> _Problem description_:
Copy out every line holding the string "Hctx" from the records below.
---*---
(** Both responses good and empty, in the initial state: the loop is
    left by the exception, with nothing logged. *)
Lemma short_coils_without_register_raise_witness :
  let i := {| key := None; probe := NoSocket;
              rr := Reply []; rc := Reply [] |} in
  let next := {| key := None; probe := NoSocket;
                 rr := Reply [250]; rc := Reply [false; false] |} in
  run control_init [i; next] = (Crashed, control_init, []).
Proof.
  intros i next.
  apply (short_coils_without_register_raise control_init i [next] []
           eq_refl eq_refl eq_refl eq_refl).
Defined.

(** The same poll at 510 with the latch inactive and with the latch
    active and 2 ticks left. *)
Lemma latch_is_inert_witness :
  writes (poll control_init (Reply [510]) (Reply [true; true])).2
  = writes (poll (set_latch control_init true 2)
                 (Reply [510]) (Reply [true; true])).2.
Proof.
  apply (latch_is_inert control_init (set_latch control_init true 2)
           (Reply [510]) (Reply [true; true]) eq_refl eq_refl eq_refl).
Defined.

End MasterSpec.

(** ** More on the simulator *)

Module SlaveExtra.
Import Slave SlaveSpec.

Section Simulator.

Variable zero_mode : bool.

#[local] Abbreviation translate := (Slave.translate zero_mode).
#[local] Abbreviation getValues := (Slave.getValues zero_mode).
#[local] Abbreviation level_of := (Slave.level_of zero_mode).
#[local] Abbreviation coil_of := (Slave.coil_of zero_mode).
#[local] Abbreviation simulate_tank_tick := (Slave.simulate_tank_tick zero_mode).
#[local] Abbreviation step := (Slave.step zero_mode).
#[local] Abbreviation run_schedule := (Slave.run_schedule zero_mode).
#[local] Abbreviation sim_reachable := (Slave.sim_reachable zero_mode).
#[local] Abbreviation level_in_range := (Slave.level_in_range zero_mode).
#[local] Abbreviation report_matches_level :=
  (Slave.report_matches_level zero_mode).

(** *** One tick, from what a reader of the store sees *)

Lemma tick_spec st p v level :
  well_formed (ctx st) →
  coil_of (ctx st) 0 = Some p →
  coil_of (ctx st) 1 = Some v →
  level_of (ctx st) = Some level →
  let new_level := clamp (level + delta p v) in
  ∃ st',
    simulate_tank_tick st
    = Some (st', StateLine p v new_level
                   :: (threshold_events new_level (last_report st)).1) ∧
    well_formed (ctx st') ∧
    co (ctx st') = co (ctx st) ∧
    hr (ctx st') = <[translate 0 := new_level]> (hr (ctx st)) ∧
    level_of (ctx st') = Some new_level ∧
    last_report st' = (threshold_events new_level (last_report st)).2.
Proof.
  intros Hwf Hp Hv Hl.
  destruct (well_formed_lookups zero_mode _ Hwf)
    as (c0 & c1 & lv & H0 & H1 & H2).
  rewrite level_of_lookup, H2 in Hl. injection Hl as ->.
  rewrite coil_of_lookup, H0 in Hp. injection Hp as Hp.
  rewrite coil_of_lookup, H1 in Hv. injection Hv as Hv.
  pose proof (tick_unfold zero_mode st c0 c1 level Hwf H0 H1 H2) as Ht.
  rewrite Hp, Hv in Ht. cbv zeta in *.
  eexists. split; [exact Ht|]. simpl. destruct Hwf as [Hc Hh].
  repeat split; try easy.
  - simpl. now rewrite length_insert.
  - rewrite level_of_lookup. simpl. apply list_lookup_insert_eq.
    rewrite Hh. apply translate_bound; lia.
Qed.

Lemma reachable_reads st :
  sim_reachable st →
  well_formed (ctx st) ∧
  ∃ p v level,
    coil_of (ctx st) 0 = Some p ∧ coil_of (ctx st) 1 = Some v ∧
    level_of (ctx st) = Some level ∧ 0 ≤ level ≤ 1000.
Proof.
  intros [Hwf (level & Hl & Hr)]%reachable_in_range. split; [exact Hwf|].
  destruct (well_formed_lookups zero_mode _ Hwf)
    as (c0 & c1 & lv & H0 & H1 & H2).
  exists (truthy c0), (truthy c1), level.
  rewrite !coil_of_lookup, H0, H1. easy.
Qed.

Lemma well_formed_reads s :
  well_formed s →
  ∃ p v level,
    coil_of s 0 = Some p ∧ coil_of s 1 = Some v ∧ level_of s = Some level.
Proof.
  intros Hwf.
  destruct (well_formed_lookups zero_mode _ Hwf)
    as (c0 & c1 & lv & H0 & H1 & H2).
  exists (truthy c0), (truthy c1), lv.
  rewrite !coil_of_lookup, level_of_lookup, H0, H1, H2. easy.
Qed.

(** A tick that goes through, on any store: the three values it read
    and the state it leaves. *)
Lemma tick_inv st st' log :
  simulate_tank_tick st = Some (st', log) →
  ∃ c0 c1 level,
    co (ctx st) !! translate 0 = Some c0 ∧
    co (ctx st) !! translate 1 = Some c1 ∧
    hr (ctx st) !! translate 0 = Some level ∧
    let new_level := clamp (level + delta (truthy c0) (truthy c1)) in
    ctx st' = {| co := co (ctx st);
                 hr := <[translate 0 := new_level]> (hr (ctx st)) |} ∧
    last_report st' = (threshold_events new_level (last_report st)).2 ∧
    log = StateLine (truthy c0) (truthy c1) new_level
            :: (threshold_events new_level (last_report st)).1.
Proof.
  unfold Slave.simulate_tank_tick.
  rewrite read_coils_0, read_coils_1. fold (level_of (ctx st)).
  rewrite level_of_lookup.
  destruct (co (ctx st) !! translate 0) as [c0|]; [|discriminate].
  destruct (co (ctx st) !! translate 1) as [c1|]; [|discriminate].
  destruct (hr (ctx st) !! translate 0) as [level|] eqn:Hl; [|discriminate].
  simpl. intros H. exists c0, c1, level.
  split; [easy|]. split; [easy|]. split; [easy|]. cbv zeta.
  set (new_level := clamp (level + delta (truthy c0) (truthy c1))) in *.
  destruct (threshold_events new_level (last_report st)) as [events last'].
  injection H as <- <-. simpl. split; [|easy].
  unfold Slave.setValues. simpl. f_equal.
  apply slice_assign_single. eapply lookup_lt_Some, Hl.
Qed.

(** *** What a tick leaves alone *)

(** X1.  A tick that goes through changes nothing a reader can see of
    the coils, nor any holding register other than register 0, and the
    register block keeps its size. *)
Theorem tick_touches_level_only st st' log :
  simulate_tank_tick st = Some (st', log) →
  (∀ address count,
     getValues (ctx st') 1 address count = getValues (ctx st) 1 address count) ∧
  (∀ address, address ≠ 0%nat →
     getValues (ctx st') 3 address 1 = getValues (ctx st) 3 address 1) ∧
  length (hr (ctx st')) = length (hr (ctx st)).
Proof.
  intros (c0 & c1 & level & _ & _ & _ & Hctx & _)%tick_inv.
  cbv zeta in Hctx. rewrite Hctx. unfold Slave.getValues. simpl.
  split; [easy|]. split; [|apply length_insert].
  intros address Ha.
  assert (translate 0 < translate address)%nat as Hlt
    by (unfold Slave.translate; destruct zero_mode; lia).
  now rewrite drop_insert_lt.
Qed.

(** *** [last_report] and the level *)

Lemma run_schedule_invariant (P : sim → Prop) :
  (∀ st a st' log, P st → step st a = Some (st', log) → P st') →
  ∀ sched st st' log,
    P st → run_schedule st sched = Some (st', log) → P st'.
Proof.
  intros Hstep. induction sched as [|a sched IH]; intros st st' log HP Hrun;
    simpl in Hrun.
  - now injection Hrun as <- <-.
  - destruct (step st a) as [[st1 log1]|] eqn:Hs; [|discriminate].
    simpl in Hrun.
    destruct (run_schedule st1 sched) as [[st2 log2]|] eqn:Hr; [|discriminate].
    simpl in Hrun. injection Hrun as <- <-. eauto.
Qed.

Lemma tick_report_matches st st' log :
  well_formed (ctx st) →
  simulate_tank_tick st = Some (st', log) →
  report_matches_level st'.
Proof.
  intros Hwf Ht.
  destruct (well_formed_reads _ Hwf) as (p & v & level & Hp & Hv & Hl).
  destruct (tick_spec st p v level Hwf Hp Hv Hl)
    as (st1 & Ht1 & _ & _ & _ & Hl1 & Hlast1).
  cbv zeta in *. rewrite Ht in Ht1. injection Ht1 as <- _.
  set (n := clamp (level + delta p v)) in *.
  pose proof (clamp_range (level + delta p v)) as Hn. fold n in Hn.
  intros r Hr. rewrite Hl1. f_equal. rewrite Hlast1 in Hr.
  destruct (threshold_events_cases n (last_report st))
    as [ (E & Hc & _) | [ (E & Hc & _) | [ (E & Hc & _)
       | [ (E & Hc & _) | (E & Hc & H0 & H1) ] ] ] ];
    rewrite E in Hr; simpl in Hr.
  - injection Hr as <-. exact Hc.
  - injection Hr as <-. exact Hc.
  - injection Hr as <-. exact Hc.
  - discriminate.
  - assert (n = 0 ∨ n = 1000) as [E0|E1] by lia.
    + rewrite (H0 E0) in Hr. injection Hr as <-. exact E0.
    + rewrite (H1 E1) in Hr. injection Hr as <-. exact E1.
Qed.

Lemma step_report_matches st a st' log :
  level_in_range st ∧ report_matches_level st →
  step st a = Some (st', log) →
  level_in_range st' ∧ report_matches_level st'.
Proof.
  intros [Hin Hrep] Hstep.
  split; [eapply step_in_range; eassumption|].
  destruct a as [|a b]; simpl in Hstep.
  - eapply tick_report_matches; [apply Hin|eassumption].
  - case_bool_decide as Ha; [|discriminate]. injection Hstep as <- _.
    intros r Hr. simpl in *. rewrite write_coil by (apply Hin || exact Ha).
    rewrite level_of_lookup. simpl. rewrite <- level_of_lookup. now apply Hrep.
Qed.

Lemma reachable_report_matches st :
  sim_reachable st → level_in_range st ∧ report_matches_level st.
Proof.
  intros (sched & log & Hrun).
  eapply (run_schedule_invariant
            (λ st, level_in_range st ∧ report_matches_level st));
    [apply step_report_matches| |exact Hrun].
  split; [apply init_in_range|]. intros r Hr. discriminate Hr.
Qed.

(** X2.  In every reachable state of the simulator [last_report] tells
    where the level is: it is [empty] only with the level at 0, [half]
    only at 500 and [full] only at 1000. *)
Theorem last_report_tells_level st :
  sim_reachable st →
  (last_report st = Some empty → level_of (ctx st) = Some 0) ∧
  (last_report st = Some half → level_of (ctx st) = Some 500) ∧
  (last_report st = Some full → level_of (ctx st) = Some 1000).
Proof.
  intros [_ Hrep]%reachable_report_matches.
  repeat split; intros H; apply (Hrep _ H).
Qed.

Lemma threshold_fires n last :
  (n = 0 → last ≠ Some empty → (threshold_events n last).1 = [TankEmpty]) ∧
  (n = 500 → last ≠ Some half →
     (threshold_events n last).1 = [TankHalfFull 500]) ∧
  (n = 1000 → last ≠ Some full →
     (threshold_events n last).1 = [TankFull 1000]).
Proof.
  repeat split; intros -> Hlast; unfold threshold_events; simpl;
    now rewrite bool_decide_true.
Qed.

(** X3.  Every entry into a threshold is reported: on a tick of a
    reachable state that moves the level onto 0, 500 or 1000 from
    another value, the matching record is logged. *)
Theorem threshold_entry_is_reported st :
  sim_reachable st →
  ∃ level new_level st' log,
    level_of (ctx st) = Some level ∧
    simulate_tank_tick st = Some (st', log) ∧
    level_of (ctx st') = Some new_level ∧
    (new_level = 0 → level ≠ 0 → TankEmpty ∈ log) ∧
    (new_level = 500 → level ≠ 500 → TankHalfFull 500 ∈ log) ∧
    (new_level = 1000 → level ≠ 1000 → TankFull 1000 ∈ log).
Proof.
  intros [[Hwf _] Hrep]%reachable_report_matches.
  destruct (well_formed_reads _ Hwf) as (p & v & level & Hp & Hv & Hl).
  destruct (tick_spec st p v level Hwf Hp Hv Hl)
    as (st' & Ht & _ & _ & _ & Hl' & _).
  cbv zeta in *. set (n := clamp (level + delta p v)) in *.
  exists level, n, st'. eexists. split; [exact Hl|]. split; [exact Ht|].
  split; [exact Hl'|].
  destruct (threshold_fires n (last_report st)) as (F0 & F5 & F1).
  repeat split; intros Hn Hne; right.
  - rewrite F0; [now left|exact Hn|]. intros Hr.
    apply Hrep in Hr. rewrite Hl in Hr. now injection Hr.
  - rewrite F5; [now left|exact Hn|]. intros Hr.
    apply Hrep in Hr. rewrite Hl in Hr. now injection Hr.
  - rewrite F1; [now left|exact Hn|]. intros Hr.
    apply Hrep in Hr. rewrite Hl in Hr. now injection Hr.
Qed.

(** *** The size and the direction of a tick *)

(** X4.  A tick of a reachable state moves the level by at most 3 down
    and at most 5 up; it does not raise the level with the pump off, does
    not lower it with the valve closed, and leaves it where it is with
    both off. *)
Theorem tick_step_bounds st :
  sim_reachable st →
  ∃ pump_on valve_open level new_level st' log,
    coil_of (ctx st) 0 = Some pump_on ∧
    coil_of (ctx st) 1 = Some valve_open ∧
    level_of (ctx st) = Some level ∧
    simulate_tank_tick st = Some (st', log) ∧
    level_of (ctx st') = Some new_level ∧
    level - 3 ≤ new_level ≤ level + 5 ∧
    (pump_on = false → new_level ≤ level) ∧
    (valve_open = false → level ≤ new_level) ∧
    (pump_on = false → valve_open = false → new_level = level).
Proof.
  intros Hreach.
  destruct (reachable_reads st Hreach)
    as (Hwf & p & v & level & Hp & Hv & Hl & Hr).
  destruct (tick_spec st p v level Hwf Hp Hv Hl)
    as (st' & Ht & _ & _ & _ & Hl' & _).
  exists p, v, level. do 3 eexists.
  do 5 (split; [eassumption|]).
  unfold clamp, delta, MIN_LEVEL, MAX_LEVEL, PUMP_RATE, DRAIN_RATE.
  destruct p, v; repeat split; intros; lia || discriminate.
Qed.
---*---
> _Result for this task_:
  intros (c0 & c1 & level & _ & _ & _ & Hctx & _)%tick_inv.
  cbv zeta in Hctx. rewrite Hctx. unfold Slave.getValues. simpl.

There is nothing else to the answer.